[RECORDS SHOWN]
────────

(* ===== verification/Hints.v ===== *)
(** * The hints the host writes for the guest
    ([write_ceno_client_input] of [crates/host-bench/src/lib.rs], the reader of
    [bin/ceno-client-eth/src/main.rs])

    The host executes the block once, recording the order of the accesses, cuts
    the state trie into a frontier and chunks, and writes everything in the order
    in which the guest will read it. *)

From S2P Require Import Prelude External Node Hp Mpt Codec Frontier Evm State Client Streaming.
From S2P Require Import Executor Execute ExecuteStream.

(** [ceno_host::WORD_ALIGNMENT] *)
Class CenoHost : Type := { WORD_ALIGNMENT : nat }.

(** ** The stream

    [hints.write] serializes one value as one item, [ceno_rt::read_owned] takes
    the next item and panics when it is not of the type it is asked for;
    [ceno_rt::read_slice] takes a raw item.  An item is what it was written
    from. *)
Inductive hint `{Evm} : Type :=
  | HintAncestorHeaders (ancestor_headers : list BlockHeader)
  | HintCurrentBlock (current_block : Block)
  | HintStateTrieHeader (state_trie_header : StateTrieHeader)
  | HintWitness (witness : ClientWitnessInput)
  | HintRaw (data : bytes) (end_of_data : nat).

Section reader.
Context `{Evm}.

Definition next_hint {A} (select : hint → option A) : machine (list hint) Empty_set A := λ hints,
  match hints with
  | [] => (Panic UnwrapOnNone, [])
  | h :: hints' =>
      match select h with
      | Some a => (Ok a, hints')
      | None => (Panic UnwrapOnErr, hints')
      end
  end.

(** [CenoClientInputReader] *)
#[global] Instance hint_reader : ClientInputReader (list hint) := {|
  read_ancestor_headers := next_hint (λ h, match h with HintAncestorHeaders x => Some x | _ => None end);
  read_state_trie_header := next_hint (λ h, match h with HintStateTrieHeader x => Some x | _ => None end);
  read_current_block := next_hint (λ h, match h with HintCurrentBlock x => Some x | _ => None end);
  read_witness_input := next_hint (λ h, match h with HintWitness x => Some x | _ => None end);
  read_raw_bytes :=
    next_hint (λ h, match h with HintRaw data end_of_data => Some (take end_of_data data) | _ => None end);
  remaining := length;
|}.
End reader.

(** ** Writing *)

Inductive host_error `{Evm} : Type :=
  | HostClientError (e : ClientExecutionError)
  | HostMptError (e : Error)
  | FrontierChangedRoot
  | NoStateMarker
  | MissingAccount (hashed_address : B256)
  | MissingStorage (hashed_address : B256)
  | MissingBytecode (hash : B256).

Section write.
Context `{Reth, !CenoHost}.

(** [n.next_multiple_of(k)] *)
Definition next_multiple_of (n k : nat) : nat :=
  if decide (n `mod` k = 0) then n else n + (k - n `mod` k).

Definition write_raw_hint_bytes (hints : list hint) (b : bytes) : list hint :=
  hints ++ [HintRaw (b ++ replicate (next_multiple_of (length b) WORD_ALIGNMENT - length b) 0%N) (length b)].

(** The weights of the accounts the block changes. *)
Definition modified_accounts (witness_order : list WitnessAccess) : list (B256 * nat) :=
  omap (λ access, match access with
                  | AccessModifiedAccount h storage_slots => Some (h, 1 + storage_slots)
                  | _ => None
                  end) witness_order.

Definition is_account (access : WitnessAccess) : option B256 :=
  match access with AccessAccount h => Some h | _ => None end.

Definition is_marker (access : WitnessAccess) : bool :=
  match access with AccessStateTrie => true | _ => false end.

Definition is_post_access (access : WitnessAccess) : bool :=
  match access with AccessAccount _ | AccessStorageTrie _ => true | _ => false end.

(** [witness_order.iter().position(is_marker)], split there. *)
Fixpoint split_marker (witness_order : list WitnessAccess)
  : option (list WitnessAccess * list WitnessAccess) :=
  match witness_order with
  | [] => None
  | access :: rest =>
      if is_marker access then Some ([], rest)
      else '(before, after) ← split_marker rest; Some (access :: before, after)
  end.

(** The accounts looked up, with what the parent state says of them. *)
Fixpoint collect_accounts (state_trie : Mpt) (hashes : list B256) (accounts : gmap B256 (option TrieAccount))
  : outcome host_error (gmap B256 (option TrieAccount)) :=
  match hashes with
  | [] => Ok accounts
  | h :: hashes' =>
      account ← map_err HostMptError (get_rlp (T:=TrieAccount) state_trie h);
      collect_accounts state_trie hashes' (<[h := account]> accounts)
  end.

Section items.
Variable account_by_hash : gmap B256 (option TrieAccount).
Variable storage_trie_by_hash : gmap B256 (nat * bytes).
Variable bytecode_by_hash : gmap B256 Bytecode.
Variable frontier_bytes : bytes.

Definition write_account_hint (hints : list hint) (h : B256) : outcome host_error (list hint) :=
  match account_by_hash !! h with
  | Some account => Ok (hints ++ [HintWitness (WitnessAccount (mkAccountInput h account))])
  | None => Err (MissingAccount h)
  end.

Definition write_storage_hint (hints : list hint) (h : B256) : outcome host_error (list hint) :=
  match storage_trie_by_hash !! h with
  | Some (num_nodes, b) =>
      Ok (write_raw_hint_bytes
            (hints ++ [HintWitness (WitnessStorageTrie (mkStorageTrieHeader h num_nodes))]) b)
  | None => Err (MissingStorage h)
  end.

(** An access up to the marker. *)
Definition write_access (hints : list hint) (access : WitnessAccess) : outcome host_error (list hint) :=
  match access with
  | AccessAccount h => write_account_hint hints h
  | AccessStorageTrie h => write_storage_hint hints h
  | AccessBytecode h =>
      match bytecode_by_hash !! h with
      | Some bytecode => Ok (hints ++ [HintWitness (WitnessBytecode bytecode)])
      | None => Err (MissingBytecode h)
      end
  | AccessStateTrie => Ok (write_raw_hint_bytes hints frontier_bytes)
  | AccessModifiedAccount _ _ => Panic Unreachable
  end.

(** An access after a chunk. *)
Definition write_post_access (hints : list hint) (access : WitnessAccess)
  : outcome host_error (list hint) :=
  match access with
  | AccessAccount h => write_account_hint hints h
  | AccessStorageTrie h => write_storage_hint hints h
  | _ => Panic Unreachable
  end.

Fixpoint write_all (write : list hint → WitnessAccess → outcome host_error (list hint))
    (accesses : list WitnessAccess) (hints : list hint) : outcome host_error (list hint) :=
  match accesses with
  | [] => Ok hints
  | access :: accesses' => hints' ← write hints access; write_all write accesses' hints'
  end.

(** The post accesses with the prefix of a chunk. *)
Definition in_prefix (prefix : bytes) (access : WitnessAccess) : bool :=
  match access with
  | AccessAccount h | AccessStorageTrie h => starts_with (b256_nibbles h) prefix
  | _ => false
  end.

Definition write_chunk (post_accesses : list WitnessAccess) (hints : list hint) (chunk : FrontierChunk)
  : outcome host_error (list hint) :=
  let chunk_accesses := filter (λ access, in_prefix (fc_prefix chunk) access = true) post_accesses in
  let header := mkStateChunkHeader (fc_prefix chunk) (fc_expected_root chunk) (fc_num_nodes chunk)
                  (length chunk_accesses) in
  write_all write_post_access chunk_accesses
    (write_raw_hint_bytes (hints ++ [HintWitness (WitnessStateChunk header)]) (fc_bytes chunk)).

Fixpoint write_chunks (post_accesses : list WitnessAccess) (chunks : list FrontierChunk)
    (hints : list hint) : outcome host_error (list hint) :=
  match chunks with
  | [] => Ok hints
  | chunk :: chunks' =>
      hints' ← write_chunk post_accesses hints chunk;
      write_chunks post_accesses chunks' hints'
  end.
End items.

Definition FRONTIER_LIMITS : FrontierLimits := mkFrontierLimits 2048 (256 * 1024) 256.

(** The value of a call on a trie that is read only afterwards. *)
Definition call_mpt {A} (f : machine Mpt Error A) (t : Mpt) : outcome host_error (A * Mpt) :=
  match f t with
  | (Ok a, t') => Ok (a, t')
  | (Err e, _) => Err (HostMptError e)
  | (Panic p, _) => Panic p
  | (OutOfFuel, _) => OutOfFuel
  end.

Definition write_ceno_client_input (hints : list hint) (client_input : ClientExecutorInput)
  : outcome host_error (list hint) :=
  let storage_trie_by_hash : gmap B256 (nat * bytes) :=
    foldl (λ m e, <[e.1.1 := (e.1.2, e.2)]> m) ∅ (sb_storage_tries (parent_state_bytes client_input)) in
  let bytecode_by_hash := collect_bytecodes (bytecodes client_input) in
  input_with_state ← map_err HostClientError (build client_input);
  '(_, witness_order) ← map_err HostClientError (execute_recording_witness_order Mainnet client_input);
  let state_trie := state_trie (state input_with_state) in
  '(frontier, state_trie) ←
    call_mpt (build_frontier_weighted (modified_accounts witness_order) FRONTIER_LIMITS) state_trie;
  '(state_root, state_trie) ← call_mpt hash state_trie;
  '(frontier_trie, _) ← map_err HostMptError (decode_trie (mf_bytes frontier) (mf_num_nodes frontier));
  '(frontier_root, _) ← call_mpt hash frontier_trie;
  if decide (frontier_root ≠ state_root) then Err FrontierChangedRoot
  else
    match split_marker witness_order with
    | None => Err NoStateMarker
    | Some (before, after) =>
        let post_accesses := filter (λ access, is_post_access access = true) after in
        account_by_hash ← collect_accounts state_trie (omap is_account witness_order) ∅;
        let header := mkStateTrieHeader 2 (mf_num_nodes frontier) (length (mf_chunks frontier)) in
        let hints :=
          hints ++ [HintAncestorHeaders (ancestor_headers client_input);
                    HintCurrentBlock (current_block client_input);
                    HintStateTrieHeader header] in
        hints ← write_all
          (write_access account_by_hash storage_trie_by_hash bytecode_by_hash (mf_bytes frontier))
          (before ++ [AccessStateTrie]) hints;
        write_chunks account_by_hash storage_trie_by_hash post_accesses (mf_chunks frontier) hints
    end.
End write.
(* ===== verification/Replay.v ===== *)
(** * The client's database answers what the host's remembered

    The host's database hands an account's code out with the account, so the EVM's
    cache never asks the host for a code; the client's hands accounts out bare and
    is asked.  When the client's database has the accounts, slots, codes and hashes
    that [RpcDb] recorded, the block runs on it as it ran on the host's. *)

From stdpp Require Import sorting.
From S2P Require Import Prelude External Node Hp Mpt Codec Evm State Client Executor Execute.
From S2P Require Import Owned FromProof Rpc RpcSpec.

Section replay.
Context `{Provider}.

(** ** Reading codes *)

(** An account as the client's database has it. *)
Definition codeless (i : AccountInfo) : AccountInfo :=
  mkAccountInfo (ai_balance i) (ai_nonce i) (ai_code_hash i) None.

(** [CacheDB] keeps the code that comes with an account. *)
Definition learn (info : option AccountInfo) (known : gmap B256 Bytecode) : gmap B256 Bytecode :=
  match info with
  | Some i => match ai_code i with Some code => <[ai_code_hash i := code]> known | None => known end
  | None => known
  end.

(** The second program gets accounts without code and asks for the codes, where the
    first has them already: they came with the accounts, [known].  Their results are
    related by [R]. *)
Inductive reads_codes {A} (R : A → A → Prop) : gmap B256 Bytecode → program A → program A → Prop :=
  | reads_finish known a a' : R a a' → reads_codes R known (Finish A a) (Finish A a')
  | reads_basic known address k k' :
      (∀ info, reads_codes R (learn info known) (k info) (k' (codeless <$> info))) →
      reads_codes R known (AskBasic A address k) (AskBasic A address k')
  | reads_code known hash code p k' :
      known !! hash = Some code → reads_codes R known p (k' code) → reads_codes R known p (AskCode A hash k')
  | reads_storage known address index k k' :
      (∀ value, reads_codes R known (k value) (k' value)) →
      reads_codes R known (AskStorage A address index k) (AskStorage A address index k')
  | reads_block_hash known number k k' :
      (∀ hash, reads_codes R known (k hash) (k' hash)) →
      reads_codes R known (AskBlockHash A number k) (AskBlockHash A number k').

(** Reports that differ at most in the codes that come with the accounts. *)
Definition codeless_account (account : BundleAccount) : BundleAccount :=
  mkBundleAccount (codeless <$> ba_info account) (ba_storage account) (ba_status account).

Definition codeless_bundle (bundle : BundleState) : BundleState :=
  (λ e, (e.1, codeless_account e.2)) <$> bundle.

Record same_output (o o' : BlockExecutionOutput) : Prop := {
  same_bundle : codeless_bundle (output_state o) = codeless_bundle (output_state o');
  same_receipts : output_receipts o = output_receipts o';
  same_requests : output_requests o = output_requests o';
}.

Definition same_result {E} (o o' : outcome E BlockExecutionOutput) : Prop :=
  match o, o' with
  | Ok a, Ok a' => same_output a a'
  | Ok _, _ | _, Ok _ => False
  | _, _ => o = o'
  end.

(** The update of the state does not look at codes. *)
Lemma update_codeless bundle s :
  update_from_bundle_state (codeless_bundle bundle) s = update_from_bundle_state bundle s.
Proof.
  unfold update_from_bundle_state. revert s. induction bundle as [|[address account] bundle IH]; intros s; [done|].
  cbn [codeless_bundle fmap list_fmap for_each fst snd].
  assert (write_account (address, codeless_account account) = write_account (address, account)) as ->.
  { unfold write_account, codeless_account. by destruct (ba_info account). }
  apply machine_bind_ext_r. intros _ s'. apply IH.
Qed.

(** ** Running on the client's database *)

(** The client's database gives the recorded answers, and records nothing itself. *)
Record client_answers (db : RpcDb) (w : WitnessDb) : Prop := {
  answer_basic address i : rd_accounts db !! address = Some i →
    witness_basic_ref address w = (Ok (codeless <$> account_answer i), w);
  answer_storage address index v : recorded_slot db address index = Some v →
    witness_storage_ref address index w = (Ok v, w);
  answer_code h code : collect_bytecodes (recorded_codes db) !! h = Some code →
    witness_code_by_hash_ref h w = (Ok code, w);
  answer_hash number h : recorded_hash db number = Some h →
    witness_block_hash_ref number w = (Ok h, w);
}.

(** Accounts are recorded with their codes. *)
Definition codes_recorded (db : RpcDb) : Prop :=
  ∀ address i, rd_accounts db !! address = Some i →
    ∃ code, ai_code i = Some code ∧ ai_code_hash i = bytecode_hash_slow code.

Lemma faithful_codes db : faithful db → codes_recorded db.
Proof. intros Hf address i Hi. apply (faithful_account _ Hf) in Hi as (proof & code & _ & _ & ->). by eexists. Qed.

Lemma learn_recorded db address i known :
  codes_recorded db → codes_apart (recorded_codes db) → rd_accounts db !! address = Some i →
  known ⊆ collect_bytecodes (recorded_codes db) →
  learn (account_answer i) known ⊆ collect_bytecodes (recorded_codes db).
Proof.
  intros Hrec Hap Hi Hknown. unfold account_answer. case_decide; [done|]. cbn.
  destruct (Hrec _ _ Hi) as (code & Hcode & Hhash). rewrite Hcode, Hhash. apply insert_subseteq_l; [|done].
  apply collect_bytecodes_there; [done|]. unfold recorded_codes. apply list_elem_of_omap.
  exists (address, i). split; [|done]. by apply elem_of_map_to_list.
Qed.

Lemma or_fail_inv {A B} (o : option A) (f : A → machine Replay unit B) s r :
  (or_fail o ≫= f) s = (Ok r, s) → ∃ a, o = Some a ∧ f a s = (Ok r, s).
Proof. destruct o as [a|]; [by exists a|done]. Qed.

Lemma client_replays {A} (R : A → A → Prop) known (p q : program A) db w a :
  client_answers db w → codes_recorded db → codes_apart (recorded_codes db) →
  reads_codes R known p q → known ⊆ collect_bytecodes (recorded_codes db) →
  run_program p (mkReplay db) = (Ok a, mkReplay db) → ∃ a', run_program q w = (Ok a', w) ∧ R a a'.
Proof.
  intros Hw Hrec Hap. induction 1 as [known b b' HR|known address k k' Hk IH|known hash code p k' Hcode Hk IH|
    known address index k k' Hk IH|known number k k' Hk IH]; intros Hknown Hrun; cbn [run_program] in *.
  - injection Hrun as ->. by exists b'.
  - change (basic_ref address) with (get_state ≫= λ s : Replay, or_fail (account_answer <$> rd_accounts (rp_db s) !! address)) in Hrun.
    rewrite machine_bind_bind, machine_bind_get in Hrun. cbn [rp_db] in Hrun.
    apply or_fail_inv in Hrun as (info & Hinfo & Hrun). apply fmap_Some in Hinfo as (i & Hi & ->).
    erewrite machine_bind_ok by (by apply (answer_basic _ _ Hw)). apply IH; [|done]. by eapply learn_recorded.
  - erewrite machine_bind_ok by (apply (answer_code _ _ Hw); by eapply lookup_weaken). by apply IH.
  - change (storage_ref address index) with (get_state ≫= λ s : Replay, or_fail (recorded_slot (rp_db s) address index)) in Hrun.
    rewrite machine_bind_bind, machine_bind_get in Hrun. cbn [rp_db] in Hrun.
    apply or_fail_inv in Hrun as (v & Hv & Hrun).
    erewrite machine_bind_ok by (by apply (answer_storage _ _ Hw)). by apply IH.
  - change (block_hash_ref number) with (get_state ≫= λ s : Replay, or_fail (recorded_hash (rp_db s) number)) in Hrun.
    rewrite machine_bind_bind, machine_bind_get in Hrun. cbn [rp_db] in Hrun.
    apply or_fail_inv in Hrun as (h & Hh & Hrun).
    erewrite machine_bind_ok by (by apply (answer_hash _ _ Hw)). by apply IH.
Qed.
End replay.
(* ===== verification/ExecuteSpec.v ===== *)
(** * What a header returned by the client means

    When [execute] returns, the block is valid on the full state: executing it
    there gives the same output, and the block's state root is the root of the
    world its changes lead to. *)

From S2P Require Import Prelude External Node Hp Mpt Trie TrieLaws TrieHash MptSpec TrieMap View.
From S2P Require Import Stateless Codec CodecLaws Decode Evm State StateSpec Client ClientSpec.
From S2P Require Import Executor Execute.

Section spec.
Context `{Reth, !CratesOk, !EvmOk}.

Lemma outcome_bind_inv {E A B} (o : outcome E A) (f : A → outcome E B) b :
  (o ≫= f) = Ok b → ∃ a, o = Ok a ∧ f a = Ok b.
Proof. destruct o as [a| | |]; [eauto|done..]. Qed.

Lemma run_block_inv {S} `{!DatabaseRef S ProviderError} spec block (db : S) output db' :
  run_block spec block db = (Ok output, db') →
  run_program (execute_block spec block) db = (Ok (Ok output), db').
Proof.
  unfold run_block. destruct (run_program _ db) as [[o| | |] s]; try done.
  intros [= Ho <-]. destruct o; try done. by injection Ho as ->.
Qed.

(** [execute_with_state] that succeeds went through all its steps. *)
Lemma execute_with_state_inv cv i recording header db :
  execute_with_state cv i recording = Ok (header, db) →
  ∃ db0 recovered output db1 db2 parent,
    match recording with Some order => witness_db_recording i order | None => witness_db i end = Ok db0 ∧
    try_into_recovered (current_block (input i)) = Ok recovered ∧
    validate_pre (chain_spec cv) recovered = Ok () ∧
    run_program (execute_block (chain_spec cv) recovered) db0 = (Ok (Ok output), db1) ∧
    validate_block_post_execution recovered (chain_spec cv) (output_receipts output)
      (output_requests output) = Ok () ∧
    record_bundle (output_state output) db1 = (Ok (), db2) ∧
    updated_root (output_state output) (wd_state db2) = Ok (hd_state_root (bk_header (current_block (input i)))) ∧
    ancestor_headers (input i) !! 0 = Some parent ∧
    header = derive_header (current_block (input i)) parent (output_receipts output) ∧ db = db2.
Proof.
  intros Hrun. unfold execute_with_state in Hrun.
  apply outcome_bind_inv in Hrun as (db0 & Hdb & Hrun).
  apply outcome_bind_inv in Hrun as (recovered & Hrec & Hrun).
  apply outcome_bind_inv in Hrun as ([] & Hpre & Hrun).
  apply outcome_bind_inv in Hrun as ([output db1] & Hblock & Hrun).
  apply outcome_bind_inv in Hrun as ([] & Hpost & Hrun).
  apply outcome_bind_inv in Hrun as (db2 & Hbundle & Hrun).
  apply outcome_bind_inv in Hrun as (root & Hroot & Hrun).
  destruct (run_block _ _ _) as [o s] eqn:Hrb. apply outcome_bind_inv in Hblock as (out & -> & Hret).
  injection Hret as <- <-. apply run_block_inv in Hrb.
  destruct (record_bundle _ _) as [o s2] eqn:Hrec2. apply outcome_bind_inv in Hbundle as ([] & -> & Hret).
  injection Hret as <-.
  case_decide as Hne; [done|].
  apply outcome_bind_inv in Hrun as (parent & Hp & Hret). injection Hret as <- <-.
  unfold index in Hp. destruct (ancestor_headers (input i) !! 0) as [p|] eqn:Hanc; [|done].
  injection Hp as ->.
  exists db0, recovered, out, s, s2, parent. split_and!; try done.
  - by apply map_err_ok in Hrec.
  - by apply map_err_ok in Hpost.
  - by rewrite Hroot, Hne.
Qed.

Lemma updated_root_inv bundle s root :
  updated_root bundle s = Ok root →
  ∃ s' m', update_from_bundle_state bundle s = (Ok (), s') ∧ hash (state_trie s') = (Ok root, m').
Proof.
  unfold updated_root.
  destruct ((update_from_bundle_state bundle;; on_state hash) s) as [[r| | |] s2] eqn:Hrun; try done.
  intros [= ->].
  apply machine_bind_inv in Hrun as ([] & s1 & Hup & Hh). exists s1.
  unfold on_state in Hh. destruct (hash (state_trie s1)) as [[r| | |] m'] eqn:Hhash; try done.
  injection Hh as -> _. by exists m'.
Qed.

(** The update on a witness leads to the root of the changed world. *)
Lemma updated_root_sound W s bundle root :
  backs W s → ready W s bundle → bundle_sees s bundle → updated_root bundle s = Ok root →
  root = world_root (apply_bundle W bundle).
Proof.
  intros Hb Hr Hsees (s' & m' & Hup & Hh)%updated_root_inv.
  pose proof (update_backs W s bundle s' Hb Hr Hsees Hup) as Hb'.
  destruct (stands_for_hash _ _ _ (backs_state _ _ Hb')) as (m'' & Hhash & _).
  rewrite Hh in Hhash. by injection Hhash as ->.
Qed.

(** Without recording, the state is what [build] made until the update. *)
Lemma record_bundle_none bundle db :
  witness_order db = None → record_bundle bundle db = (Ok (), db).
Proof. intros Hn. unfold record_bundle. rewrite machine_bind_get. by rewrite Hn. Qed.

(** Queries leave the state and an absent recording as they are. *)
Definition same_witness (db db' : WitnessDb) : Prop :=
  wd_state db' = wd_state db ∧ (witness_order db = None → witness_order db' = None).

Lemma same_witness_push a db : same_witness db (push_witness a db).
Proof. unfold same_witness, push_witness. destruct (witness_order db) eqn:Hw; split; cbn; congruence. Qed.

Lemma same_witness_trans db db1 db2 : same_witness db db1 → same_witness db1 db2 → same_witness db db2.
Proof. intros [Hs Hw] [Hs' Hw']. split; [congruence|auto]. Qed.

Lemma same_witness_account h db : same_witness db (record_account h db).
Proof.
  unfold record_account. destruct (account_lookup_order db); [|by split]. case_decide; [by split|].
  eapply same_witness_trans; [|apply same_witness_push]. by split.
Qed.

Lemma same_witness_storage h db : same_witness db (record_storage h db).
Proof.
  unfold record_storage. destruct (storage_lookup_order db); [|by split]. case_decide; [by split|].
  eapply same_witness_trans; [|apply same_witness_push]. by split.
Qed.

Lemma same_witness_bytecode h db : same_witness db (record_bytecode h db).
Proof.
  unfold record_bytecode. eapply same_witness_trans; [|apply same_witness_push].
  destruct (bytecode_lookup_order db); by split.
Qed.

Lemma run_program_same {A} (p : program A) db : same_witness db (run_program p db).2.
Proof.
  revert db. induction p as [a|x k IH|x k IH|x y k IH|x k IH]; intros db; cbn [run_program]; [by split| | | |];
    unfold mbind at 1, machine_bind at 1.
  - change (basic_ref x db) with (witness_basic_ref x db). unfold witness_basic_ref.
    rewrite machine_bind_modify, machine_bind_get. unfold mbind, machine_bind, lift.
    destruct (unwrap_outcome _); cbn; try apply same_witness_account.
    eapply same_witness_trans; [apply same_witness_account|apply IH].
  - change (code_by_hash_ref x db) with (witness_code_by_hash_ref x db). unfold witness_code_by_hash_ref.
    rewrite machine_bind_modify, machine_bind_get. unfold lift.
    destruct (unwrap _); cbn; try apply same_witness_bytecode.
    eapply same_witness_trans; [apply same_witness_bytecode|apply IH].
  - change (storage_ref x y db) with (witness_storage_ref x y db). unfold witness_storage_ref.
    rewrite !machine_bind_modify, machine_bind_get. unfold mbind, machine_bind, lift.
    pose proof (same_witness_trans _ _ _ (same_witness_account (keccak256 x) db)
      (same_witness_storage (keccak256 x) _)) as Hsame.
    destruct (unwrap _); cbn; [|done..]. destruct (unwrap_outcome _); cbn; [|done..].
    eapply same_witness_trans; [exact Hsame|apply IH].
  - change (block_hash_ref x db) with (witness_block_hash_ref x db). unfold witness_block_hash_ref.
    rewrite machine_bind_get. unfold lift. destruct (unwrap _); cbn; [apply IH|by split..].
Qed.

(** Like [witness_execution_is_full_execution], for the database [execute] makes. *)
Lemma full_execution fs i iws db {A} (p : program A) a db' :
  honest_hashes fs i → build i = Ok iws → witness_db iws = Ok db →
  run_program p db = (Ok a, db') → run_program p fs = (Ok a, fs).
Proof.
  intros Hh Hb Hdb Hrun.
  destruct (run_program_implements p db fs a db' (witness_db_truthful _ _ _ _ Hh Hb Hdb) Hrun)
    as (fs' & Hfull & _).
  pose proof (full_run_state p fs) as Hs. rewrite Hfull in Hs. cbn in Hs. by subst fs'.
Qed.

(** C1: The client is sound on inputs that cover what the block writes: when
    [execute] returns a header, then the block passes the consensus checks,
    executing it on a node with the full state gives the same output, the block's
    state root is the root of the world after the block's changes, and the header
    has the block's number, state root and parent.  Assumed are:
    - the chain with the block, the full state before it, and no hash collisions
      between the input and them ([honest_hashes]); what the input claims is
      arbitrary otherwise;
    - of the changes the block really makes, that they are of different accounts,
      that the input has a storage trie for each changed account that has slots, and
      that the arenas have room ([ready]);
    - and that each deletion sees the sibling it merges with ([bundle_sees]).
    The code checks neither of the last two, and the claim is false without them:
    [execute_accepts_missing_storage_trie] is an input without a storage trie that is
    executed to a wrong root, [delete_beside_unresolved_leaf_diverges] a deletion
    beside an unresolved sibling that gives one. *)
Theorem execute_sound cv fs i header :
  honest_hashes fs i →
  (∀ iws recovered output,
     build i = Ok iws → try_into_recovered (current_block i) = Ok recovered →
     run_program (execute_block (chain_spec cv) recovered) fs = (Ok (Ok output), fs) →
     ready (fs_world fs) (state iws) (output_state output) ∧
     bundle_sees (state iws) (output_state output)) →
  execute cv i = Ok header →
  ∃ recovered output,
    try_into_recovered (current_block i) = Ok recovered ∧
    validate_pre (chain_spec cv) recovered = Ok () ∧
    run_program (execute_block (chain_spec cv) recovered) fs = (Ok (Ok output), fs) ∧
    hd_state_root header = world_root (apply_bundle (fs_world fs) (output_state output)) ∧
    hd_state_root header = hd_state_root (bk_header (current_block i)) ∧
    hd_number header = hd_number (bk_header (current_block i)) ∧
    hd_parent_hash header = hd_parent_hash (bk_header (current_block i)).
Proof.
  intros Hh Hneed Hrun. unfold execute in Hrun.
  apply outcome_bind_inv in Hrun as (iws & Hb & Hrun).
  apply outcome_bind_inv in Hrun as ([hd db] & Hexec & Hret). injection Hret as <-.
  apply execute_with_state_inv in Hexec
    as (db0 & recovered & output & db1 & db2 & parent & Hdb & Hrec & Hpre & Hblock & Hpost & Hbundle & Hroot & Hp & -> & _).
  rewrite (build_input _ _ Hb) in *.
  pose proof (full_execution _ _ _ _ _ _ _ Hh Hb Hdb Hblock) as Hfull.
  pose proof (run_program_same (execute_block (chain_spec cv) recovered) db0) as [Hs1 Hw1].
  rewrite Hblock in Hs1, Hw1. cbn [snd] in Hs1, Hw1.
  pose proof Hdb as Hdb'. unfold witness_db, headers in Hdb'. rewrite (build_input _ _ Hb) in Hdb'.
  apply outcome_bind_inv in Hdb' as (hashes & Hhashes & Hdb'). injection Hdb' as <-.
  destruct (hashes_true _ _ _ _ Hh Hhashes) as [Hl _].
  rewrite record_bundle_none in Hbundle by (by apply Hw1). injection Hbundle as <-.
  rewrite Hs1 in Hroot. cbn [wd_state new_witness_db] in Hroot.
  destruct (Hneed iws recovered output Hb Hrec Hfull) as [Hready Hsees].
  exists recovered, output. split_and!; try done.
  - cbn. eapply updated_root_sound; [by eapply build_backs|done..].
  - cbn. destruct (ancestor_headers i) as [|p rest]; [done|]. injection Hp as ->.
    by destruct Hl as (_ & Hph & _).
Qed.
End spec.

────────

Reproduce the records above exactly, from the first line to the line that holds "in which the guest will read it. *)", inclusive, and omit everything after it.

(* ===== verification/Hints.v ===== *)
(** * The hints the host writes for the guest
    ([write_ceno_client_input] of [crates/host-bench/src/lib.rs], the reader of
    [bin/ceno-client-eth/src/main.rs])

    The host executes the block once, recording the order of the accesses, cuts
    the state trie into a frontier and chunks, and writes everything in the order
    in which the guest will read it. *)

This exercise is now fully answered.